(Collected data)
═══
Lemma decimal_canonical_text negative ip fp scale :
  integer_is_canonical ip = true -> all_digits fp = true -> len fp = scale ->
  decimal_text_is_canonical (decimal_text negative ip fp scale) scale = true.
Proof.
  intros Hi Hf Hl. unfold decimal_text_is_canonical, decimal_text. rewrite strip_sign by easy.
  assert (E : match (if negative then Some (ip ++ (if scale =? 0 then [] else dot_byte :: fp)) else None) with
    | Some r => r | None => sign_text negative ++ ip ++ (if scale =? 0 then [] else dot_byte :: fp) end
    = ip ++ (if scale =? 0 then [] else dot_byte :: fp)) by (destruct negative; reflexivity).
  rewrite E. destruct (Z.eqb_spec scale 0); [now rewrite app_nil_r|].
  rewrite len_app, len_cons, Hl. replace (len ip + (1 + scale) - (scale + 1)) with (len ip) by lia.
  pose proof (len_nonneg ip). destruct (Z.ltb_spec (len ip) 0); [lia|].
  unfold len. rewrite Nat2Z.id. rewrite (byte_at_app ip _ (length ip) 0) by lia.
  rewrite drop_app_ge by lia. replace (S (length ip) - length ip)%nat with 1%nat by lia.
  rewrite take_app_le, take_ge by lia. unfold byte_at. cbn [nth].
  change (drop 1 (dot_byte :: fp)) with fp. now rewrite byte_eqb_refl, Hf, Hi.
Qed.

Lemma decimal_canonical_inv text scale :
  0 <= scale -> decimal_text_is_canonical text scale = true ->
  exists negative ip fp, integer_is_canonical ip = true /\ all_digits fp = true /\ len fp = scale /\
    text = decimal_text negative ip fp scale.
Proof.
  intros Hs. unfold decimal_text_is_canonical.
  assert (Hx : exists negative, text = sign_text negative ++ match strip_byte minus_byte text with Some r => r | None => text end).
  { destruct text as [|b r]; [now exists false|]. cbn [strip_byte]. destruct (byte_eqb b minus_byte) eqn:E;
      [apply byte_eqb_spec in E as ->; now exists true|now exists false]. }
  destruct Hx as [negative Hx]. set (digits := match strip_byte minus_byte text with Some r => r | None => text end) in *.
  clearbody digits. subst text. unfold decimal_text. destruct (Z.eqb_spec scale 0) as [E0|_].
  { intros Hc. exists negative, digits, []. now rewrite app_nil_r, E0. }
  destruct (Z.ltb_spec (len digits - (scale + 1)) 0); [easy|].
  set (n := Z.to_nat (len digits - (scale + 1))). intros [[Hb%byte_eqb_spec Hf]%andb_prop Hi]%andb_prop.
  exists negative, (take n digits), (drop (S n) digits). split; [easy|]. split; [easy|]. unfold len in *.
  split; [rewrite length_drop; lia|]. f_equal. rewrite <- (take_drop n digits) at 1. f_equal.
  unfold byte_at in Hb. assert (Hn : (n < length digits)%nat) by lia. apply lookup_lt_is_Some in Hn as [b Hb'].
  rewrite (drop_S digits b n Hb'). f_equal. rewrite <- Hb. symmetry. now apply nth_lookup_Some.
Qed.

Lemma format_decimal_fixed negative ip fp scale :
  integer_is_canonical ip = true -> all_digits fp = true -> len fp = scale ->
  let v := digits_value ip * 10 ^ scale + digits_value fp in
  (v = 0 -> negative = false) ->
  format_decimal_scaled (signed_value negative v) scale = decimal_text negative ip fp scale.
Proof.
  intros Hi Hf Hl v Hv. pose proof (proj1 (integer_is_canonical_spec ip) Hi) as (Hid & Hil & _).
  pose proof (digits_value_range ip Hid). pose proof (digits_value_range fp Hf) as Rf. rewrite Hl in Rf.
  assert (0 < 10 ^ scale) by lia. assert (0 <= v) by (subst v; nia).
  assert (Es : (signed_value negative v <? 0) = negative).
  { unfold signed_value. destruct negative; [|destruct (Z.ltb_spec v 0); [lia|easy]].
    destruct (Z.ltb_spec (- v) 0); [easy|]. symmetry. apply Hv. lia. }
  assert (Ea : Z.abs (signed_value negative v) = v) by (unfold signed_value; destruct negative; lia).
  unfold format_decimal_scaled, signed_text, decimal_text. rewrite Es, Ea.
  change (if negative then [minus_byte] else []) with (sign_text negative). destruct (Z.eqb_spec scale 0) as [E0|E0].
  - destruct fp; [|len_lia]. subst v. rewrite E0. change (digits_value []) with 0.
    rewrite Z.mul_1_r, Z.add_0_r, canonical_dec_text, app_nil_r by easy. easy.
  - f_equal. subst v. rewrite Z.add_comm, Z.div_add, Z.mod_add, Z.div_small, Z.mod_small by lia.
    rewrite Z.add_0_l, canonical_dec_text by easy. do 2 f_equal. rewrite <- Hl. apply dec_padded_digits; [easy|].
    pose proof (len_nonneg fp). lia.
Qed.

(** The native units a valid column type has. *)
Definition units_ok (units : NativeUnits) : Prop :=
  match units with NDate => True | NDateTime fsp => 0 <= fsp | NDecimal scale => 0 <= scale <= 38 end.

Lemma for_data_type_ok t units :
  is_valid t = true -> DataType_wf t = true -> for_data_type t = Some units -> units_ok units.
Proof.
  unfold is_valid, DataType_wf, for_data_type, is_u8, in_unsigned. intros Hv Hw Hf.
  destruct t; try discriminate Hf.
  - destruct (_ <=? 18); [|discriminate Hf]. injection Hf as <-. cbn [units_ok]. zbool. lia.
  - injection Hf as <-. exact I.
  - injection Hf as <-. cbn [units_ok]. zbool. lia.
Qed.

Lemma format_decimal_canonical v scale :
  0 <= scale ->
  exists ip fp, integer_is_canonical ip = true /\ all_digits fp = true /\ len fp = scale /\
    format_decimal_scaled v scale = decimal_text (v <? 0) ip fp scale.
Proof.
  intros Hs. unfold format_decimal_scaled, signed_text, decimal_text, sign_text. destruct (Z.eqb_spec scale 0) as [E|E].
  - exists (dec_text (Z.abs v)), []. rewrite app_nil_r. split; [apply dec_text_canonical; lia|]. now rewrite E.
  - assert (P : 0 < 10 ^ scale) by (apply Z.pow_pos_nonneg; lia).
    exists (dec_text (Z.abs v / 10 ^ scale)), (dec_padded scale (Z.abs v mod 10 ^ scale)).
    destruct (dec_padded_spec scale (Z.abs v mod 10 ^ scale)) as (F1 & _ & F3); [lia|apply Z.mod_pos_bound; lia|].
    split; [apply dec_text_canonical, Z.div_pos; lia|]. easy.
Qed.

(** Zero is printed without a sign. *)
Lemma format_zero_unsigned ip fp scale :
  0 <= scale -> integer_is_canonical ip = true -> format_decimal_scaled 0 scale <> decimal_text true ip fp scale.
Proof.
  intros Hs Hi E. destruct (format_decimal_canonical 0 scale Hs) as (ip0 & fp0 & G1 & _ & _ & E0). rewrite E0 in E.
  apply (f_equal (strip_byte minus_byte)) in E. unfold decimal_text in E. rewrite !strip_sign in E by easy. discriminate E.
Qed.

Lemma parse_decimal_exact scale text :
  0 <= scale <= 38 -> parse_exact (NDecimal scale) text = parse_round_trip (NDecimal scale) text.
Proof.
  intros Hu. unfold parse_exact, parse_round_trip. destruct (decimal_text_is_canonical text scale) eqn:Ec; cbn [negb].
  - apply decimal_canonical_inv in Ec as (negative & ip & fp & Hi & Hf & Hl & ->); [|lia].
    pose proof (proj1 (integer_is_canonical_spec ip) Hi) as (Hid & Hil & _). unfold decimal_text.
    set (v := digits_value ip * 10 ^ scale + digits_value fp). rewrite strip_sign by easy.
    destruct (Z.lt_ge_cases v (2 ^ 127)) as [Hv|Hv]; [|now rewrite parse_decimal_fixed_overflow by (auto; lia)].
    rewrite parse_decimal_fixed by (auto; lia). fold v. cbn [mbind option_bind].
    fold (decimal_text negative ip fp scale). unfold try_i64, checked_i64.
    assert (Hz : signed_value negative v = 0 <-> v = 0) by (unfold signed_value; destruct negative; lia).
    pose proof (format_decimal_fixed negative ip fp scale Hi Hf Hl) as Hform. cbv zeta in Hform. fold v in Hform.
    destruct (Z.eqb_spec (signed_value negative v) 0) as [Ez|Ez]; cbn [andb].
    + rewrite Ez in Hform |- *. change (is_i64 0) with true. cbn [mbind option_bind].
      destruct negative; [|now rewrite bool_decide_eq_true_2 by (apply Hform; easy)].
      rewrite bool_decide_eq_false_2; [easy|]. apply format_zero_unsigned; easy.
    + destruct (is_i64 _); [|easy]. cbn [mbind option_bind]. rewrite bool_decide_eq_true_2; [easy|].
      apply Hform. intros E. now rewrite Hz in Ez.
  - destruct (parse_decimal_scaled text scale) as [v|]; [|easy]. cbn [mbind option_bind]. unfold try_i64, checked_i64.
    destruct (is_i64 v); [|easy]. cbn [mbind option_bind]. rewrite bool_decide_eq_false_2; [easy|]. intros <-.
    destruct (format_decimal_canonical v scale) as (ip & fp & Hi & Hf & Hl & E); [lia|].
    rewrite E, decimal_canonical_text in Ec by easy. discriminate Ec.
Qed.

Lemma parse_exact_round_trip units text :
  units_ok units -> parse_exact units text = parse_round_trip units text.
Proof.
  intros Hu. destruct units as [|fsp|scale]; cbn [units_ok] in Hu; [| |now apply parse_decimal_exact];
    unfold parse_exact, parse_round_trip.
  - destruct (parse_date_days text) as [days|] eqn:E; [|easy]. cbn [mbind option_bind].
    apply date_text_days in E. now rewrite bool_decide_eq_true_2.
  - destruct (parse_datetime_micros text) as [m|] eqn:E; cbn [mbind option_bind]; [|now repeat case_match].
    case_bool_decide as Hf.
    + destruct (format_datetime_parses _ _ _ Hu Hf) as [_ ->]. rewrite Z.eqb_refl. cbn [negb].
      destruct (Z.ltb_spec 6 fsp) as [H6|]; [|easy]. unfold format_datetime_micros in Hf.
      destruct (Z.ltb_spec 6 fsp); [discriminate Hf|lia].
    + apply parse_datetime_formats in E. destruct (Z.ltb_spec 6 fsp); [easy|].
      destruct (Z.eqb_spec (len text) (if fsp =? 0 then 19 else 20 + fsp)) as [El|]; [|easy].
      exfalso. apply Hf. rewrite <- E. f_equal. destruct (Z.eqb_spec fsp 0); lia.
Qed.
═══
* _What the task asks_
Taking the lines above, repeat exactly those from the line that contains "unfold len. rewrite" through the line that contains "intros Hi Hf Hl v", and both of those lines as well. Include nothing else.

* _Solution to this problem_
  unfold len. rewrite Nat2Z.id. rewrite (byte_at_app ip _ (length ip) 0) by lia.
  rewrite drop_app_ge by lia. replace (S (length ip) - length ip)%nat with 1%nat by lia.
  rewrite take_app_le, take_ge by lia. unfold byte_at. cbn [nth].
  change (drop 1 (dot_byte :: fp)) with fp. now rewrite byte_eqb_refl, Hf, Hi.
Qed.

Lemma decimal_canonical_inv text scale :
  0 <= scale -> decimal_text_is_canonical text scale = true ->
  exists negative ip fp, integer_is_canonical ip = true /\ all_digits fp = true /\ len fp = scale /\
    text = decimal_text negative ip fp scale.
Proof.
  intros Hs. unfold decimal_text_is_canonical.
  assert (Hx : exists negative, text = sign_text negative ++ match strip_byte minus_byte text with Some r => r | None => text end).
  { destruct text as [|b r]; [now exists false|]. cbn [strip_byte]. destruct (byte_eqb b minus_byte) eqn:E;
      [apply byte_eqb_spec in E as ->; now exists true|now exists false]. }
  destruct Hx as [negative Hx]. set (digits := match strip_byte minus_byte text with Some r => r | None => text end) in *.
  clearbody digits. subst text. unfold decimal_text. destruct (Z.eqb_spec scale 0) as [E0|_].
  { intros Hc. exists negative, digits, []. now rewrite app_nil_r, E0. }
  destruct (Z.ltb_spec (len digits - (scale + 1)) 0); [easy|].
  set (n := Z.to_nat (len digits - (scale + 1))). intros [[Hb%byte_eqb_spec Hf]%andb_prop Hi]%andb_prop.
  exists negative, (take n digits), (drop (S n) digits). split; [easy|]. split; [easy|]. unfold len in *.
  split; [rewrite length_drop; lia|]. f_equal. rewrite <- (take_drop n digits) at 1. f_equal.
  unfold byte_at in Hb. assert (Hn : (n < length digits)%nat) by lia. apply lookup_lt_is_Some in Hn as [b Hb'].
  rewrite (drop_S digits b n Hb'). f_equal. rewrite <- Hb. symmetry. now apply nth_lookup_Some.
Qed.

Lemma format_decimal_fixed negative ip fp scale :
  integer_is_canonical ip = true -> all_digits fp = true -> len fp = scale ->
  let v := digits_value ip * 10 ^ scale + digits_value fp in
  (v = 0 -> negative = false) ->
  format_decimal_scaled (signed_value negative v) scale = decimal_text negative ip fp scale.
Proof.
  intros Hi Hf Hl v Hv. pose proof (proj1 (integer_is_canonical_spec ip) Hi) as (Hid & Hil & _).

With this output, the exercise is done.